Closed alexvasilikop closed 2 years ago
Hi Alexandros,
Thanks for you interest in using pSONIC! Given the phylogenetic sampling you described, pSONIC probably wouldn't identify more single copy genes than other methods because of the WGD within your samples creates the null expectation that those lineages that have experienced a WGD should have 2 copies of every gene (notwithstanding gene loss patterns post-WGD). However, if you want to reduce the number of paralogs (i.e. optimize the number of single copy orthologs) in only the samples that have experienced the tetraploidy, then I would suggested running pSONIC without any of the earliest diverging pre-WGD lineages and using the default settings of the --ploidy flag so that all of your samples have the same ancestral ploidy level.
As for your question about genome completeness, pSONIC has a minimum requirement of 5 syntenic genes on each scaffold/chromosome, so if a large majority of your genome contains scaffolds with more than 5 genes, I would suggest running pSONIC and seeing how well it does. If you have a really non-contiguous genome, however, then I would recommend sticking to sequence similarity based approaches like OrthoFinder (and you can still try the reduced sampling scheme above to see if that reduces the number of paralogs in your dataset).
I'm happy to discuss this more, so please let me know if you have any other questions or if I need to clarify anything further!
Justin
Dear Justin,
Thanks a lot for your response.
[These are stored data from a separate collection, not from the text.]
(** X3.  Lazy expiration in [Get] of src/unnamed/part_003: in every state
    reached from [New], a [Get] of a stored key whose entry is expired reports
    not-found and removes the entry from the map and from the list, which
    gets one element shorter; the other entries are untouched, and the key
    stays absent for every following [Get]. *)
Theorem x3_p3_get_removes_expired :
  ∀ (K : Type) (EqK : EqDecision K) (CntK : Countable K) (V : Type)
    (capacity : Z) (opts : list Part003.Option) (c0 : Part003.Cache K V)
    (h : list (Part003.event K V)) (k : K) (ent : Part003.entry V) (now : Time),
    Part003.New capacity opts = inl c0 →
    Part003.entries (Part003.run c0 h) !! k = Some ent →
    Part003.isExpired ent now = true →
    (Part003.Get k now (Part003.run c0 h)).2 = None ∧
    Part003.entries (Part003.Get k now (Part003.run c0 h)).1 !! k = None ∧
    (k ∉ Part003.order (Part003.Get k now (Part003.run c0 h)).1) ∧
    (GoList.Len (Part003.order (Part003.Get k now (Part003.run c0 h)).1)
       = GoList.Len (Part003.order (Part003.run c0 h)) - 1)%Z ∧
    (∀ k', k' ≠ k →
       Part003.entries (Part003.Get k now (Part003.run c0 h)).1 !! k'
         = Part003.entries (Part003.run c0 h) !! k') ∧
    (∀ now', Part003.Get k now' (Part003.Get k now (Part003.run c0 h)).1
             = ((Part003.Get k now (Part003.run c0 h)).1, None)).
Proof.
  intros K EqK CntK V capacity opts c0 h k ent now Hnew Hk Hexp.
  pose proof (p3_run_inv c0 h (p3_New_inv _ _ _ Hnew)) as (Hwf & _).
  set (c := Part003.run c0 h) in *. clearbody c.
  assert (Part003.Get k now c = (Part003.removeElementLocked k c, None)) as ->.
  { unfold Part003.Get. by rewrite Hk, Hexp. }
  simpl.
  split; [done|]. split; [by rewrite lookup_delete_eq|].
  split; [rewrite Remove_elem_of; tauto|]. split; [|split].
  - unfold GoList.Len.
    rewrite <-(Remove_length k (Part003.order c)); [lia|apply Hwf|apply Hwf; eauto].
  - intros k' Hne. by rewrite lookup_delete_ne.
  - intros now'. unfold Part003.Get. simpl. by rewrite lookup_delete_eq.
Qed.

(** X3 on an entry set with a TTL of 10 at reading 0 and read at 10. *)
Lemma x3_p3_get_removes_expired_witness :
  ∃ c0 : Part003.Cache string Z,
    Part003.New 2 [] = inl c0 ∧
    let c := Part003.run c0 [(0%Z, Part003.CallSetWithTTL "k" 7%Z 10)] in
    (Part003.Get "k" 10 c).2 = None ∧
    Part003.entries (Part003.Get "k" 10 c).1 !! "k" = None ∧
    ("k" ∉ Part003.order (Part003.Get "k" 10 c).1) ∧
    (GoList.Len (Part003.order (Part003.Get "k" 10 c).1)
       = GoList.Len (Part003.order c) - 1)%Z ∧
    (∀ k', k' ≠ "k" →
       Part003.entries (Part003.Get "k" 10 c).1 !! k' = Part003.entries c !! k') ∧
    (∀ now', Part003.Get "k" now' (Part003.Get "k" 10 c).1
             = ((Part003.Get "k" 10 c).1, None)).
Proof.
  eexists. split; [reflexivity|]. intros c.
  apply (x3_p3_get_removes_expired string _ _ Z 2%Z [] _
           [(0%Z, Part003.CallSetWithTTL "k" 7%Z 10)] "k"
           {| Part003.value := 7%Z; Part003.expiresAt := 10 |} 10%Z);
    vm_compute; reflexivity.
Defined.

(** X4.  [SetWithTTL] on a key that is already stored, in every state of
    src/unnamed/part_003 reached from [New]: the number of entries does not
    change, the key moves to the front of the list with the other keys in
    their order, the value is replaced and the expiry is computed afresh from
    the reading of this call (nothing of the old expiry is kept), and every
    other entry is untouched. *)
Theorem x4_p3_set_existing_key :
  ∀ (K : Type) (EqK : EqDecision K) (CntK : Countable K) (V : Type)
    (capacity : Z) (opts : list Part003.Option) (c0 : Part003.Cache K V)
    (h : list (Part003.event K V)) (k : K) (old : Part003.entry V)
    (v : V) (ttl : Duration) (now : Time),
    Part003.New capacity opts = inl c0 →
    Part003.entries (Part003.run c0 h) !! k = Some old →
    (0 ≤ ttl)%Z →
    size (Part003.entries (Part003.SetWithTTL k v ttl now (Part003.run c0 h)).1)
      = size (Part003.entries (Part003.run c0 h)) ∧
    Part003.order (Part003.SetWithTTL k v ttl now (Part003.run c0 h)).1
      = k :: GoList.Remove k (Part003.order (Part003.run c0 h)) ∧
    length (Part003.order (Part003.SetWithTTL k v ttl now (Part003.run c0 h)).1)
      = length (Part003.order (Part003.run c0 h)) ∧
    Part003.entries (Part003.SetWithTTL k v ttl now (Part003.run c0 h)).1 !! k
      = Some {| Part003.value := v;
                Part003.expiresAt :=
                  if ((if (ttl =? 0)%Z then Part003.defaultTTL c0 else ttl) >? 0)%Z
                  then (now + (if (ttl =? 0)%Z then Part003.defaultTTL c0 else ttl))%Z
                  else 0%Z |} ∧
    (∀ k', k' ≠ k →
       Part003.entries (Part003.SetWithTTL k v ttl now (Part003.run c0 h)).1 !! k'
         = Part003.entries (Part003.run c0 h) !! k').
Proof.
  intros K EqK CntK V capacity opts c0 h k old v ttl now Hnew Hk Httl.
  pose proof (p3_run_inv c0 h (p3_New_inv _ _ _ Hnew)) as (Hwf & _).
  pose proof (p3_run_defaultTTL c0 h) as Hd.
  set (c := Part003.run c0 h) in *. clearbody c.
  unfold Part003.SetWithTTL. destruct (Z.ltb_spec ttl 0); [lia|].
  rewrite Hk, Hd. simpl.
  assert (k ∈ Part003.order c) as Hin by (apply Hwf; eauto).
  split; [by apply map_size_insert_Some|].
  unfold GoList.MoveToFront. rewrite decide_True by done.
  split; [done|]. split; [simpl; by apply Remove_length; [apply Hwf|]|].
  split; [by rewrite lookup_insert_eq|].
  intros k' Hne. by rewrite lookup_insert_ne.
Qed.

(** X4 on the update of scenario 3: [a] set with a TTL of 10 at reading 0 and
    again with a TTL of 20 at reading 5. *)
Lemma x4_p3_set_existing_key_witness :
  ∃ c0 : Part003.Cache string Z,
    Part003.New 2 [] = inl c0 ∧
    let c := Part003.run c0 [(0%Z, Part003.CallSetWithTTL "a" 1%Z 10)] in
    size (Part003.entries (Part003.SetWithTTL "a" 2%Z 20 5 c).1)
      = size (Part003.entries c) ∧
    Part003.order (Part003.SetWithTTL "a" 2%Z 20 5 c).1
      = "a" :: GoList.Remove "a" (Part003.order c) ∧
    length (Part003.order (Part003.SetWithTTL "a" 2%Z 20 5 c).1)
      = length (Part003.order c) ∧
    Part003.entries (Part003.SetWithTTL "a" 2%Z 20 5 c).1 !! "a"
      = Some {| Part003.value := 2%Z;
                Part003.expiresAt :=
                  if ((if (20 =? 0)%Z then Part003.defaultTTL c0 else 20) >? 0)%Z
                  then (5 + (if (20 =? 0)%Z then Part003.defaultTTL c0 else 20))%Z
                  else 0%Z |} ∧
    (∀ k', k' ≠ "a" →
       Part003.entries (Part003.SetWithTTL "a" 2%Z 20 5 c).1 !! k'
         = Part003.entries c !! k').
Proof.
  eexists. split; [reflexivity|]. intros c.
  apply (x4_p3_set_existing_key string _ _ Z 2%Z [] _
           [(0%Z, Part003.CallSetWithTTL "a" 1%Z 10)] "a"
           {| Part003.value := 1%Z; Part003.expiresAt := 10 |} 2%Z 20%Z 5%Z);
    [reflexivity|vm_compute; reflexivity|lia].
Defined.

(** X5.  [Delete] of src/unnamed/part_003, in any state: it returns true
    exactly when the key is stored; afterwards the key is not stored, [Get]
    of it reports not-found at every reading, a second [Delete] returns false
    and changes nothing, and every other entry is as before.  [Delete] of a
    key that is not stored changes nothing. *)
Theorem x5_p3_delete_round_trip :
  ∀ (K : Type) (EqK : EqDecision K) (CntK : Countable K) (V : Type)
    (c : Part003.Cache K V) (k : K),
    ((Part003.Delete k c).2 = true ↔ is_Some (Part003.entries c !! k)) ∧
    (Part003.entries c !! k = None → Part003.Delete k c = (c, false)) ∧
    Part003.entries (Part003.Delete k c).1 !! k = None ∧
    (∀ now, (Part003.Get k now (Part003.Delete k c).1).2 = None) ∧
    Part003.Delete k (Part003.Delete k c).1 = ((Part003.Delete k c).1, false) ∧
    (∀ k', k' ≠ k →
       Part003.entries (Part003.Delete k c).1 !! k' = Part003.entries c !! k').
Proof.
  intros K EqK CntK V c k.
  assert (Part003.entries (Part003.Delete k c).1 !! k = None) as Hgone.
  { unfold Part003.Delete. destruct (Part003.entries c !! k) eqn:Hk; simpl;
      [by rewrite lookup_delete_eq|done]. }
  split; [|split; [|split; [done|split; [|split]]]].
  - unfold Part003.Delete. destruct (Part003.entries c !! k); simpl.
    + split; eauto.
    + split; [done|]. by intros [? ?].
  - intros Hk. unfold Part003.Delete. by rewrite Hk.
  - intros now. unfold Part003.Get. by rewrite Hgone.
  - unfold Part003.Delete at 1. by rewrite Hgone.
  - intros k' Hne. unfold Part003.Delete. destruct (Part003.entries c !! k); simpl;
      [by rewrite lookup_delete_ne|done].
Qed.

(** X6.  The entry store of src/unnamed/part_003 stays consistent: in every
    state reached from [New] by any history of calls and sweeps, the list has
    no duplicates, lists exactly the keys of the map (so both have the same
    size), holds at most [capacity] elements, and the capacity is the one
    given to [New]. *)
Theorem x6_p3_store_consistent :
  ∀ (K : Type) (EqK : EqDecision K) (CntK : Countable K) (V : Type)
    (capacity : Z) (opts : list Part003.Option) (c0 : Part003.Cache K V)
    (h : list (Part003.event K V)),
    Part003.New capacity opts = inl c0 →
    NoDup (Part003.order (Part003.run c0 h)) ∧
    (∀ k, k ∈ Part003.order (Part003.run c0 h)
          ↔ is_Some (Part003.entries (Part003.run c0 h) !! k)) ∧
    size (Part003.entries (Part003.run c0 h))
      = length (Part003.order (Part003.run c0 h)) ∧
    (Z.of_nat (size (Part003.entries (Part003.run c0 h))) ≤ capacity)%Z ∧
    Part003.Capacity (Part003.run c0 h) = capacity.
Proof.
  intros K EqK CntK V capacity opts c0 h Hnew.
  pose proof (p3_run_inv c0 h (p3_New_inv _ _ _ Hnew)) as (Hwf & _ & Hle).
  pose proof (p3_New_inl _ _ _ Hnew) as (Hcap & _).
  unfold Part003.Capacity. rewrite p3_run_capacity in Hle |- *. rewrite Hcap in Hle |- *.
  split; [apply Hwf|]. split; [apply Hwf|].
  rewrite (store_wf_size _ _ Hwf). done.
Qed.
(** * Cognitive-Mirage architecture: the Realtime Selector and the KRANG core

    A shallow embedding of [src/realtimeprocessor.ts] and
    [src/krangcorevariant.ts].

    Conventions of the embedding.
    - A JavaScript string is a [string]: a sequence of code units, each
      below 256 (the Latin-1 range); [toLowerCase] and the white-space
      class are the restrictions of the JavaScript ones to that range.
    - A JavaScript number is an exact rational ([Q]).  Where the source
      divides by a quantity that can be zero (the Engine), the result
      lives in [JS.number], which adds the two infinities and NaN.
      The two pipelines are embedded without the rounding of binary64
      arithmetic; [Binary64] has the rounding, for the function whose
      bound turns on it, and [Rounding.tolerance] is the room that
      bounds on the Engine's numbers leave for it.
    - [Math.random] and [new Date()] read from an explicit [World];
      SHA-256 is a parameter of the Selector. *)

From Stdlib Require Import ZArith QArith Qminmax Qround Qpower Lqa Lia.
From Stdlib Require Floats.
From Stdlib Require Import String Ascii List DecimalString.
From Stdlib Require Import Sorting.Sorted Sorting.Permutation.
From stdpp Require Import gmap strings.
Import ListNotations.

(** ** JavaScript primitives *)

Module JS.

Local Open Scope string_scope.

Definition inRange (lo hi n : N) : bool := ((lo <=? n) && (n <=? hi))%N.

(** [String.prototype.toLowerCase], one code unit: A-Z, and the
    Latin-1 capitals U+00C0..U+00DE except the multiplication sign. *)
Definition toLowerChar (c : ascii) : ascii :=
  let n := N_of_ascii c in
  if inRange 65 90 n || (inRange 192 222 n && negb (n =? 215)%N)
  then ascii_of_N (n + 32) else c.

Fixpoint toLowerCase (s : string) : string :=
  match s with
  | EmptyString => EmptyString
  | String c s' => String (toLowerChar c) (toLowerCase s')
  end.

(** The class [\s] (also what [trim] strips): TAB, LF, VT, FF, CR, SP, NBSP. *)
Definition isSpace (c : ascii) : bool :=
  let n := N_of_ascii c in
  inRange 9 13 n || (n =? 32)%N || (n =? 160)%N.

Definition isDigit (c : ascii) : bool := inRange 48 57 (N_of_ascii c).
Definition isLower (c : ascii) : bool := inRange 97 122 (N_of_ascii c).

Fixpoint startsWith (s p : string) : bool :=
  match p, s with
  | EmptyString, _ => true
  | String _ _, EmptyString => false
  | String a p', String b s' => Ascii.eqb a b && startsWith s' p'
  end.

(** [s.includes(t)] *)
Fixpoint includes (s t : string) : bool :=
  startsWith s t ||
  match s with
  | EmptyString => false
  | String _ s' => includes s' t
  end.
My aim is to infer the phylogeny of the entire group (including the paleotetraploid species and diploid species) but I noticed orthofinder returns a few single-copy orthologs when all species are included in the analysis because many orthogroups contain homoeolog duplications. Because the genomes are not assembled to the chromosome level, it is not possible to split into subgenomes and exclude one of the two subgenomes for increasing the number of single-copy orthologs for phylogenetic inference. This is why I was wondering if pSONIC would help but if you say it cannot I will have to find another solution.
Many thanks
Hi Alexandros,
Yes, if you don't have high contiguity then unfortunately pSONIC wouldn't be an appropriate tool. However, since you're interested in inferring phylogenies, you may be able to prune the OrthoFinder gene trees if the paleotetraploid homoeologs come out sister to each other, or use methods that can use multiply-labeled gene trees such as GRAMPA (https://academic.oup.com/sysbio/article/66/6/1007/3610602). These can incorporate orthogroups that aren't strictly 1:1 which is probably the most robust approach for a question like yours and is explicitly designed to differentiate allo- from autopolyploid events.
Justin
Hello,
I was wondering if it makes sense to use pSONIc for inferring single-copy orthologs from non-contiguous genome assemblies or if you have tried this in the past.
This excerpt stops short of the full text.